>>>>

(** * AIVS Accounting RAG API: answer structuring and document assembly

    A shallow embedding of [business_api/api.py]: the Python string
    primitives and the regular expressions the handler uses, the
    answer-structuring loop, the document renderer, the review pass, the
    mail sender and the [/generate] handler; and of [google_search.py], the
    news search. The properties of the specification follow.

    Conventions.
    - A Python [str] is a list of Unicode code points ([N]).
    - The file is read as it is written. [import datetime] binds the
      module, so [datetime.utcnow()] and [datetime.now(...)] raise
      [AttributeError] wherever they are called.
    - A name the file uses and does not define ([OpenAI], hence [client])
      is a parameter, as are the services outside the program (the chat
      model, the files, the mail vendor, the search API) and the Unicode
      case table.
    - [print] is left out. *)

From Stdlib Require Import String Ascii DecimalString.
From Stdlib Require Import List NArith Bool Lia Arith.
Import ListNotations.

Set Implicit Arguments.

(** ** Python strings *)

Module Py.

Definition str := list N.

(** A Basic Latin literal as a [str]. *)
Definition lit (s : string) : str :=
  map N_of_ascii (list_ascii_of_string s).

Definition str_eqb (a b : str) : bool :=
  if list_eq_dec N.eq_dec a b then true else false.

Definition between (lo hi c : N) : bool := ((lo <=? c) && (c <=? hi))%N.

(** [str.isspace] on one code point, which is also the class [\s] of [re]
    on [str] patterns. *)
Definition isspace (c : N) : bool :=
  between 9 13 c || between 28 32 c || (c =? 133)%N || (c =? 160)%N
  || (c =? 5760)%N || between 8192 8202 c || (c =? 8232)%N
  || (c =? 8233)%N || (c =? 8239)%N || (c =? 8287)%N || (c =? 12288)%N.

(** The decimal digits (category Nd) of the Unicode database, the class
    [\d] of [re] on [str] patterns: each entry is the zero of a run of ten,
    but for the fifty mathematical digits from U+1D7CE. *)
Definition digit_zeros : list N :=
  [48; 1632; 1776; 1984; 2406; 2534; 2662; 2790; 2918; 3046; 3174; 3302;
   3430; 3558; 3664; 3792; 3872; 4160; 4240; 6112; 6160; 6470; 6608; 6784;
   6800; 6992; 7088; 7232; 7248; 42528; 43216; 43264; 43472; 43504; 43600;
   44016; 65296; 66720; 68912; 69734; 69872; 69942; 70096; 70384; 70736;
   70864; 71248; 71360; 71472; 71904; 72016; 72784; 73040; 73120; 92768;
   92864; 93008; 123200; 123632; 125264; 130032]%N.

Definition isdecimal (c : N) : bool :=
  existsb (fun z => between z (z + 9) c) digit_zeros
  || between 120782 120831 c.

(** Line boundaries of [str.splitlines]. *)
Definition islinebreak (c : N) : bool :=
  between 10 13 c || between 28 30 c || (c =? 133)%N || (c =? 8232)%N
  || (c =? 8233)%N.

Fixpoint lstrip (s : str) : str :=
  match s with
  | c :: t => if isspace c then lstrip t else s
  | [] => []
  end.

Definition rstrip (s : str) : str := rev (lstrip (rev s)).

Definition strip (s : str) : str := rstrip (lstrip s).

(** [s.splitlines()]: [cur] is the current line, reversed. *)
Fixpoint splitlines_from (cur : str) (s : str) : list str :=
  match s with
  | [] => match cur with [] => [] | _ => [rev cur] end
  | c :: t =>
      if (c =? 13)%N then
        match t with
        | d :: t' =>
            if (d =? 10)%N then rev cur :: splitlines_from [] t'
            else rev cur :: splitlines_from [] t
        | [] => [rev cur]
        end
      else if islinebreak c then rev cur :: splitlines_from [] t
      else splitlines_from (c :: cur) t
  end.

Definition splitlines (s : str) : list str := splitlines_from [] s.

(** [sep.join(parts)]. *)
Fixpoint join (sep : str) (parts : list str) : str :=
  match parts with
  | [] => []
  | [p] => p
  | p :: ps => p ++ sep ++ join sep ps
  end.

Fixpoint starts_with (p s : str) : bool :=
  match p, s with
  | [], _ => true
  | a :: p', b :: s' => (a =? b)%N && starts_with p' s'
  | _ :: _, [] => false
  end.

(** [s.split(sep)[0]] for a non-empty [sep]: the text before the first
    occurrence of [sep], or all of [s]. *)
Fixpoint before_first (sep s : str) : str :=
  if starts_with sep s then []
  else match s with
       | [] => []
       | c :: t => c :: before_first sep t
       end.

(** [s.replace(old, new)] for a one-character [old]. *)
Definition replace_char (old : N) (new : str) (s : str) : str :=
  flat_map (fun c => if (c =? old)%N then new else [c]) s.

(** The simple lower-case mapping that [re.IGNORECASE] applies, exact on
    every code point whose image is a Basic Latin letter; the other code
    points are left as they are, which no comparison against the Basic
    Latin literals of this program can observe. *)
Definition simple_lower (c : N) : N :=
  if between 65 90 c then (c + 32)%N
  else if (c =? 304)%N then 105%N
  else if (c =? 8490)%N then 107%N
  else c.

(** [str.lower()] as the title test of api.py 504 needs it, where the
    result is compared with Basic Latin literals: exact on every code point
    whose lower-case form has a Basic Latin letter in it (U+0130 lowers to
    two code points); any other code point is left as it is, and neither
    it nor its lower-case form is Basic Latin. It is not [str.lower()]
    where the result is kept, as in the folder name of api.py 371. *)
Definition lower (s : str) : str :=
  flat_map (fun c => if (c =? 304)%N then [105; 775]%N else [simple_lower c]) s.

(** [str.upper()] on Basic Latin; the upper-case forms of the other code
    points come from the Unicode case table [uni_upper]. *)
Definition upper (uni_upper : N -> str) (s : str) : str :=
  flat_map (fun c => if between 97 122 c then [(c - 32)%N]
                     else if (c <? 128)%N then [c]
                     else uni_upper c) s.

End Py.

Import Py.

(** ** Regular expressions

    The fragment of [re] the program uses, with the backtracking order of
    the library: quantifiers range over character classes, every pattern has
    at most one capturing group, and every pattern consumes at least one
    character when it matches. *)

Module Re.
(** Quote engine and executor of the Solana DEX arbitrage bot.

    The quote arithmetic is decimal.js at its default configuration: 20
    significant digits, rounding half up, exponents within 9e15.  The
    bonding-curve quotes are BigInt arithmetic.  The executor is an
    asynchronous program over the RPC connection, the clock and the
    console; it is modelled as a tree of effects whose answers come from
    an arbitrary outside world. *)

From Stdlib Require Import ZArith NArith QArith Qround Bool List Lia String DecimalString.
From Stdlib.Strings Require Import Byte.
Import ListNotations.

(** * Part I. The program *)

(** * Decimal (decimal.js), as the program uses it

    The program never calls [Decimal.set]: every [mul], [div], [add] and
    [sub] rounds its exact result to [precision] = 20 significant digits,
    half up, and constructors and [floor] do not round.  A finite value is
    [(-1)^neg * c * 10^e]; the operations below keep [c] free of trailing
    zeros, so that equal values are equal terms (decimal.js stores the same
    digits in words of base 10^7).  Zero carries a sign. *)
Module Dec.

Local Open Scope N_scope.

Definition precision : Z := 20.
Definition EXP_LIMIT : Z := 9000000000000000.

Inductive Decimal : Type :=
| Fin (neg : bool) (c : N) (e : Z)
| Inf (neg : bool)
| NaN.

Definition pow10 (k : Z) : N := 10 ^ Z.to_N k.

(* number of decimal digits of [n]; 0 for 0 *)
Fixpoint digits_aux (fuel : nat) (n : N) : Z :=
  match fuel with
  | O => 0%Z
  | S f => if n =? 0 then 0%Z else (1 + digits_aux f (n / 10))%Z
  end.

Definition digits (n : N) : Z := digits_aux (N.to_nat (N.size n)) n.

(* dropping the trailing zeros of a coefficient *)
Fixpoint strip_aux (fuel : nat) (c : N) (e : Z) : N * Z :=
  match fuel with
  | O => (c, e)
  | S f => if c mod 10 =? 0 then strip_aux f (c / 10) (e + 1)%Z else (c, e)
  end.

<<<<

◆ The task ◆
Set down, exactly as they stand above, the lines starting with the line with "every code point whose" and going on through the line with "(** [str.lower()] as", and no others.

◆ Problem solution ◆
    every code point whose image is a Basic Latin letter; the other code
    points are left as they are, which no comparison against the Basic
    Latin literals of this program can observe. *)
Definition simple_lower (c : N) : N :=
  if between 65 90 c then (c + 32)%N
  else if (c =? 304)%N then 105%N
  else if (c =? 8490)%N then 107%N
  else c.

(** [str.lower()] as the title test of api.py 504 needs it, where the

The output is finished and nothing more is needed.